Having covered the ‘basics’ of NoSQL, Celko then moves on to the idea of Big Data as first defined by Forrester Research in a whitepaper. There’s a useful and level-headed consideration of the drawbacks of cloud computing and why it’s still useful that avoids the hype and points out what the real advantages are. Next comes the rather specialist topic of biometrics, fingerprints and specialized databases, how they are being used and how they might theoretically be used.
Analytic databases – essentially BI systems – are explained next, with descriptions of OLAP, MOLAP, etc. Multivalued databases and the way Microsoft SQL Server and Oracle both deal with this challenge also gets a chapter, before the final chapter goes back to hierarchical and network database systems such as IMS and IDMS.

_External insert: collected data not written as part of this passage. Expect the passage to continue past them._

(* ===== verification/Fmt.v ===== *)
(** * Formatted text: what the program uses of Go's packages fmt and strconv

    [fmt.Sprintf] for the verbs of the program's format strings, [%q] with
    [strconv.Quote], and the text of an error ([err.Error()]).  Which code
    points beyond ASCII are printable is a table of the Unicode standard that
    [strconv] carries; it is a parameter here. *)

From S2P Require Import Prelude Time Utf8.
Local Open Scope Z_scope.

(** [strconv.IsPrint] beyond ASCII. *)
Class UnicodeTable := isPrintRune : Z -> bool.

Definition hexLower (n : Z) : byte := if n <? 10 then z2b (48 + n) else z2b (87 + n).

(** [n] hexadecimal digits of [x], most significant first. *)
Fixpoint hexDigits (n : nat) (x : Z) : list byte :=
  match n with
  | O => []
  | S m => hexDigits m (x / 16) ++ [hexLower (x mod 16)]
  end.

(** [hex.EncodeToString] *)
Definition hexEncode (bs : list byte) : list byte := concat ((fun b => hexDigits 2 (b2z b)) <$> bs).

Section Quote.
Context `{UnicodeTable}.

(** [appendEscapedRune] for a rune that is valid. *)
Definition escapeRune (r : Z) : list byte :=
  if (r =? 34) || (r =? 92) then [z2b 92; z2b r]
  else if (if r <? 0x80 then (32 <=? r) && (r <? 127) else isPrintRune r) then encodeRune r
  else if r =? 7 then [z2b 92; z2b 97]
  else if r =? 8 then [z2b 92; z2b 98]
  else if r =? 12 then [z2b 92; z2b 102]
  else if r =? 10 then [z2b 92; z2b 110]
  else if r =? 13 then [z2b 92; z2b 114]
  else if r =? 9 then [z2b 92; z2b 116]
  else if r =? 11 then [z2b 92; z2b 118]
  else if (r <? 32) || (r =? 0x7f) then [z2b 92; z2b 120] ++ hexDigits 2 r
  else if r <? 0x10000 then [z2b 92; z2b 117] ++ hexDigits 4 r
  else [z2b 92; z2b 85] ++ hexDigits 8 r.

(** [skip] bytes of the current rune are still to be passed over. *)
Fixpoint quoteWith (skip : nat) (bs : list byte) : list byte :=
  match bs with
  | [] => []
  | b :: r =>
      match skip with
      | S k => quoteWith k r
      | O => match decodeRune bs with
             | Some (x, n) => escapeRune x ++ quoteWith (n - 1) r
             | None => [z2b 92; z2b 120] ++ hexDigits 2 (b2z b) ++ quoteWith 0 r
             end
      end
  end.

(** [strconv.Quote] *)
Definition Quote (s : list byte) : list byte := [z2b 34] ++ quoteWith 0 s ++ [z2b 34].

(** Strings separated by spaces, as [%v] prints a slice. *)
Fixpoint spaced (l : list string) : list byte :=
  match l with
  | [] => []
  | [s] => bytes_of_string s
  | s :: l' => bytes_of_string s ++ [z2b 32] ++ spaced l'
  end.

(** One operand under one verb, for the combinations the program uses. *)
Definition formatArg (verb : Z) (a : arg) : list byte :=
  match a with
  | ArgStr s => if verb =? 113 then Quote (bytes_of_string s) else bytes_of_string s
  | ArgInt z => appendInt z 0
  | ArgStrs l => [z2b 91] ++ spaced l ++ [z2b 93]
  end.

(** [fmt.Sprintf]; [w] is the text of the operand of [%w]. *)
Fixpoint formatText (fmt w : list byte) (args : list arg) : list byte :=
  match fmt with
  | [] => []
  | p :: rest =>
      if b2z p =? 37 then
        match rest with
        | v :: rest' =>
            if b2z v =? 119 then w ++ formatText rest' w args
            else match args with
                 | a :: args' => formatArg (b2z v) a ++ formatText rest' w args'
                 | [] => bytes_of_string "%!" ++ [v] ++ bytes_of_string "(MISSING)" ++ formatText rest' w []
                 end
        | [] => bytes_of_string "%!(NOVERB)"
        end
      else p :: formatText rest w args
  end.

Definition Sprintf (format : string) (args : list arg) : string :=
  string_of_bytes (formatText (bytes_of_string format) [] args).

(** [err.Error()] *)
Fixpoint errorText (e : error) : list byte :=
  match e with
  | ErrorNew msg => bytes_of_string msg
  | Errorf format args => formatText (bytes_of_string format) [] args
  | Wrapf format w args => formatText (bytes_of_string format) (errorText w) args
  end.

Definition Error (e : error) : string := string_of_bytes (errorText e).

End Quote.

(** ** Hexadecimal text *)

Lemma length_hexDigits n x : length (hexDigits n x) = n.
Proof. revert x. induction n as [|n IH]; intros x; [done|]. cbn [hexDigits]. rewrite length_app, IH. simpl. lia. Qed.

Lemma hexLower_inj x y : 0 <= x < 16 -> 0 <= y < 16 -> hexLower x = hexLower y -> x = y.
Proof.
  intros Hx Hy E. apply (f_equal b2z) in E. unfold hexLower in E.
  destruct (Z.ltb_spec x 10), (Z.ltb_spec y 10); rewrite !b2z_z2b_small in E by (unfold in_u8; lia); lia.
Qed.

Lemma hexDigits2_inj x y : in_u8 x -> in_u8 y -> hexDigits 2 x = hexDigits 2 y -> x = y.
Proof.
  unfold in_u8. intros Hx Hy. cbn [hexDigits app]. intros [= E1 E2].
  pose proof (Z_div_mod_eq_full x 16). pose proof (Z_div_mod_eq_full y 16).
  pose proof (Z.mod_pos_bound x 16 ltac:(done)). pose proof (Z.mod_pos_bound y 16 ltac:(done)).
  rewrite !(Z.mod_small (_ / 16)) in E1 by lia.
  apply hexLower_inj in E1; [|lia..]. apply hexLower_inj in E2; [|lia..]. lia.
Qed.

(** Distinct byte strings have distinct hexadecimal texts. *)
Lemma hexEncode_inj l : forall k, hexEncode l = hexEncode k -> l = k.
Proof.
  unfold hexEncode. induction l as [|a l IH]; intros [|b k] E; try done.
  rewrite !fmap_cons in E. cbn [concat] in E.
  apply app_inj_1 in E as [E1 E2]; [|by rewrite !length_hexDigits].
  apply hexDigits2_inj in E1; [|apply b2z_range..].
  rewrite (IH k E2), <-(z2b_b2z a), E1, z2b_b2z. done.
Qed.
(** ** Properties *)

(** Revocation is final: once an entry of the ring is revoked, directly or
    by rotation, no later sequence of operations makes [Lookup] return it
    again, under any id and at any time. *)
Theorem revoked_forever (ops ops' : list key_op) (addr : nat) (now : Time) (id : string) (e : KeyEntry) :
  revokedAt (foldl key_step New ops) addr ->
  Lookup now id (foldl key_step (foldl key_step New ops) ops') <> Ok (addr, e).
Proof.
  intros H E. apply Lookup_Ok in E as (_ & He & Hr & _).
  destruct (revokedAt_run ops' _ addr (inv_run ops New inv_New) H) as (e' & He' & Hr').
  simplify_eq. congruence.
Qed.

Lemma revoked_forever_witness :
  Lookup zeroTime "k" (foldl key_step (foldl key_step New
    [KStore zeroTime "k" [z2b 1] 0; KRevoke "k"]) [KCleanup zeroTime])
  <> Ok (0%nat, newEntry "k" [z2b 1] zeroTime 0).
Proof.
  apply (revoked_forever [KStore zeroTime "k" [z2b 1] 0; KRevoke "k"] [KCleanup zeroTime]).
  eexists. split; [vm_compute; reflexivity|reflexivity].
Defined.

(** Rotation: when the random source works, [Rotate] puts a new key under
    the id, revokes the old entry for everyone who holds it and keeps it under
    the derived id, and no other id is affected; the ring's invariant holds
    afterwards. *)
Theorem rotate_spec (kr : Keyring) (rnd1 rnd2 : Z -> result (list byte)) (now now' : Time)
    (id : string) (keyLen ttl : Z) (suffix raw : list byte) :
  ring_inv kr -> rnd1 4 = Ok suffix -> rnd2 (if keyLen <=? 0 then 32 else keyLen) = Ok raw ->
  let '(r, kr') := Rotate rnd1 rnd2 now id keyLen ttl kr in
  r = Ok (nextAddr kr) /\ ring_inv kr' /\
  entryOf id kr' = Some (nextAddr kr, newEntry id raw now ttl) /\
  (forall old, keys kr !! id = Some old -> revokedAt kr' old /\ keys kr' !! prevID id suffix = Some old) /\
  (forall id', id' <> id -> id' <> prevID id suffix -> Lookup now' id' kr' = Lookup now' id' kr).
Proof.
  intros Hi H1 H2. pose proof (inv_step kr (KRotate rnd1 rnd2 now id keyLen ttl) Hi) as Hi'.
  cbn [key_step] in Hi'. unfold Rotate, randomBytes in *. rewrite H1 in *. cbv zeta in *. rewrite H2 in *.
  fold (prevID id suffix) in *. pose proof (prevID_ne id suffix) as Hne.
  destruct (keys kr !! id) as [old|] eqn:Ek; cbn [alloc snd] in *.
  - assert (old < nextAddr kr)%nat as Hold by exact (inv_keys _ Hi _ _ Ek).
    split; [done|]. split; [done|]. split.
    { unfold entryOf. simpl. rewrite lookup_insert_eq. simpl. by rewrite lookup_insert_eq. }
    split.
    + intros old' [= <-]. split.
      * apply (inv_alloc _ Hi) in Hold as Hold'. destruct Hold' as [e He]. exists (revokeEntry e).
        simpl. rewrite lookup_insert_ne by lia. by rewrite lookup_alter_eq, He.
      * simpl. rewrite lookup_insert_ne, lookup_delete_ne by done. by rewrite lookup_insert_eq.
    + intros id' Hid Hprev. unfold Lookup, entryOf. simpl.
      rewrite lookup_insert_ne, lookup_delete_ne, lookup_insert_ne by done.
      destruct (keys kr !! id') as [a|] eqn:Ea; simpl; [|done].
      assert (a < nextAddr kr)%nat by exact (inv_keys _ Hi _ _ Ea).
      assert (a <> old) by (intros ->; apply Hid; exact (inv_inj _ Hi _ _ _ Ea Ek)).
      by rewrite lookup_insert_ne, lookup_alter_ne by (done || lia).
  - split; [done|]. split; [done|]. split.
    { unfold entryOf. simpl. rewrite lookup_insert_eq. simpl. by rewrite lookup_insert_eq. }
    split; [done|]. intros id' Hid Hprev. unfold Lookup, entryOf. simpl.
    rewrite lookup_insert_ne by done. destruct (keys kr !! id') as [a|] eqn:Ea; simpl; [|done].
    assert (a < nextAddr kr)%nat by exact (inv_keys _ Hi _ _ Ea). by rewrite lookup_insert_ne by lia.
Qed.

(** A ring with one key. *)
Definition oneKey : Keyring := snd (Store zeroTime "k" [z2b 1] 0 New).
(* ===== verification/AuditLog.v ===== *)
(** * The audit log: src/services/audit/audit.go

    The [Logger] interface as a type class and [FileLogger], which appends one
    JSON line per entry to a writer.  The theorem says that the lines of the
    file are the entries, whatever text they carry. *)

From S2P Require Import Prelude Time Utf8 Json.
Local Open Scope string_scope.
Local Open Scope list_scope.
Local Open Scope Z_scope.

Record Entry := MkLogEntry {
  eTimestamp : string;
  eRequestID : string;
  eSource : string;
  eTarget : string;
  eAction : string;
  eDecision : string;
  eResult : string
}.

(** [audit.Logger]; the loggers have a state [L], and read the clock. *)
Class Logger (L : Type) := Log : Time -> Entry -> M L unit.

Definition str (s : string) : json := JStr (bytes_of_string s).

Definition entryJSON (e : Entry) : json :=
  JObj [(text "timestamp", str (eTimestamp e)); (text "request_id", str (eRequestID e));
        (text "source", str (eSource e)); (text "target", str (eTarget e));
        (text "action", str (eAction e)); (text "decision", str (eDecision e));
        (text "result", str (eResult e))].

(** The entry with the time of logging, if it has none. *)
Definition stamped (now : Time) (entry : Entry) : Entry :=
  if String.eqb (eTimestamp entry) ""
  then MkLogEntry (string_of_bytes (FormatRFC3339Nano (UTC now))) (eRequestID entry) (eSource entry)
         (eTarget entry) (eAction entry) (eDecision entry) (eResult entry)
  else entry.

I enjoyed this book, and thought it gave a cool, clear overview of the database market and technologies. There were some minor grammatical errors, that should have been eliminated at the editing stage, but they didn't detract from the points being made. However, the fact it's quite a short book means it has to take a high-level view of the subject while whereas some readers might want it to drill down further into the technicalities.
If you read this book, you’ll understand what the different options offer, why they’re important (or not), and how things fit together. The relatively short nature of the book, and the range of topics, mean you’re not going to come out knowing Hadoop or Sparql in detail, but you will understand a lot more clearly where they sit in the database murk.